__Your goal__: Quote the entries below from the line with "assert (Hgen : generate_dashboard_html" through the line with "rewrite (publish_then_get good_env", both ends included, and only those lines.

#### Task input

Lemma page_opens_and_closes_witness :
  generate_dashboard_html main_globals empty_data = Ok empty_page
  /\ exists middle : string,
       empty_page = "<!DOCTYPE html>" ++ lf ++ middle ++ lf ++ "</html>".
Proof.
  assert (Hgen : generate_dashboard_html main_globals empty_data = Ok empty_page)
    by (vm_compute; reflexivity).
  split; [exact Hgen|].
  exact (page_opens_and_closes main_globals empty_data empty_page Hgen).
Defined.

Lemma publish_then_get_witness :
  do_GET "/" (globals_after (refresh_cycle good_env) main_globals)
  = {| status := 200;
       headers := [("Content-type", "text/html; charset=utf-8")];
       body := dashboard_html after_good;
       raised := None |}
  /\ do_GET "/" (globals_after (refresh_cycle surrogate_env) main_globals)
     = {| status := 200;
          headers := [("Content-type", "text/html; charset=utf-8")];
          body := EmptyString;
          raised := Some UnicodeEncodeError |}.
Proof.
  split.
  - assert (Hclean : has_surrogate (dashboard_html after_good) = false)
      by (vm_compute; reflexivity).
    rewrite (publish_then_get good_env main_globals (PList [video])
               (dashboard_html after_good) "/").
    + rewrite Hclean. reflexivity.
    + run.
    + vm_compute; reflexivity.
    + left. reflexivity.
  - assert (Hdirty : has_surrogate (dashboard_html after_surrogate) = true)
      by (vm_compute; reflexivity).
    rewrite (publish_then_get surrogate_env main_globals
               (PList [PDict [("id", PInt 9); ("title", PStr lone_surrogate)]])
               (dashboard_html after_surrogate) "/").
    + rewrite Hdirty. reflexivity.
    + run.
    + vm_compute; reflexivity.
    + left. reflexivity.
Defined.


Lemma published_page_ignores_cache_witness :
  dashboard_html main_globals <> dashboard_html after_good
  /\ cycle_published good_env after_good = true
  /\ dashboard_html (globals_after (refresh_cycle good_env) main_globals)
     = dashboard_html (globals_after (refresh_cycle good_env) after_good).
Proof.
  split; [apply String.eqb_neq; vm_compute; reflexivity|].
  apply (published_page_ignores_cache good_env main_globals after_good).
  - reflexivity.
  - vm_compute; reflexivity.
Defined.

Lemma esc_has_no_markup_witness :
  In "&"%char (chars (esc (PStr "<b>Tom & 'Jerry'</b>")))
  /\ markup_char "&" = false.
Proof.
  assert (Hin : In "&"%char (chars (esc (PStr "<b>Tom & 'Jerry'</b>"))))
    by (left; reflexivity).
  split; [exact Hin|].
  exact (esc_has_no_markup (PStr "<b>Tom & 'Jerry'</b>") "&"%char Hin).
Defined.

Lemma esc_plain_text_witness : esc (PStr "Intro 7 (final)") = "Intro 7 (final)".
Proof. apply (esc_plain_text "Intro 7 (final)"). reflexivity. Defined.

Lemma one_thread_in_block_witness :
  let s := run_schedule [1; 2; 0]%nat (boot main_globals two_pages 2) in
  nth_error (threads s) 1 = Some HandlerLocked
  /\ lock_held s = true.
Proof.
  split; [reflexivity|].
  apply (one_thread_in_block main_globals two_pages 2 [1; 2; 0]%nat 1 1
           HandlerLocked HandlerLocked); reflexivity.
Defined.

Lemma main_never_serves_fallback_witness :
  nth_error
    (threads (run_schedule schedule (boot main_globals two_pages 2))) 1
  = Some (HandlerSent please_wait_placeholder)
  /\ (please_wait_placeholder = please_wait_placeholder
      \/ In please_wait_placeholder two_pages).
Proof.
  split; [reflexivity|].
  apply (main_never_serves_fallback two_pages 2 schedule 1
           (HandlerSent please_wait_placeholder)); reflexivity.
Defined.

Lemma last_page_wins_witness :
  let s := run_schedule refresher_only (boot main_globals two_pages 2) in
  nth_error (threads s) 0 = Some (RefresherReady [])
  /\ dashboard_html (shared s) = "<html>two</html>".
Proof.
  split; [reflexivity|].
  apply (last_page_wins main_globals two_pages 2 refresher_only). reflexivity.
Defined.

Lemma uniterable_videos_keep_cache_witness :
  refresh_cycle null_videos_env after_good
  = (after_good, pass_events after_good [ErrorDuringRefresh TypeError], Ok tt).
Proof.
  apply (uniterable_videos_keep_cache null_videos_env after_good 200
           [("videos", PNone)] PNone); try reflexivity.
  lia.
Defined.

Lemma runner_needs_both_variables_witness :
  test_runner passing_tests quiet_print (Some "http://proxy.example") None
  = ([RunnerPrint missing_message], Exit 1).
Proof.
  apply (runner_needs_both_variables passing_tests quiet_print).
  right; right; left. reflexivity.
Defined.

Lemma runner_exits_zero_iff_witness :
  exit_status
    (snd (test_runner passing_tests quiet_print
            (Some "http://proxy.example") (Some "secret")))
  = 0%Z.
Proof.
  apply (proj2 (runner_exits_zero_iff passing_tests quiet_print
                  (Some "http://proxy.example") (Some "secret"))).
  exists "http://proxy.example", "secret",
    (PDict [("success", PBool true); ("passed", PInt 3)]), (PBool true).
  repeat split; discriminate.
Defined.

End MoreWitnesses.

########

__Exercise result__:
  assert (Hgen : generate_dashboard_html main_globals empty_data = Ok empty_page)
    by (vm_compute; reflexivity).
  split; [exact Hgen|].
  exact (page_opens_and_closes main_globals empty_data empty_page Hgen).
Defined.

Lemma publish_then_get_witness :
  do_GET "/" (globals_after (refresh_cycle good_env) main_globals)
  = {| status := 200;
       headers := [("Content-type", "text/html; charset=utf-8")];
       body := dashboard_html after_good;
       raised := None |}
  /\ do_GET "/" (globals_after (refresh_cycle surrogate_env) main_globals)
     = {| status := 200;
          headers := [("Content-type", "text/html; charset=utf-8")];
          body := EmptyString;
          raised := Some UnicodeEncodeError |}.
Proof.
  split.
  - assert (Hclean : has_surrogate (dashboard_html after_good) = false)
      by (vm_compute; reflexivity).
    rewrite (publish_then_get good_env main_globals (PList [video])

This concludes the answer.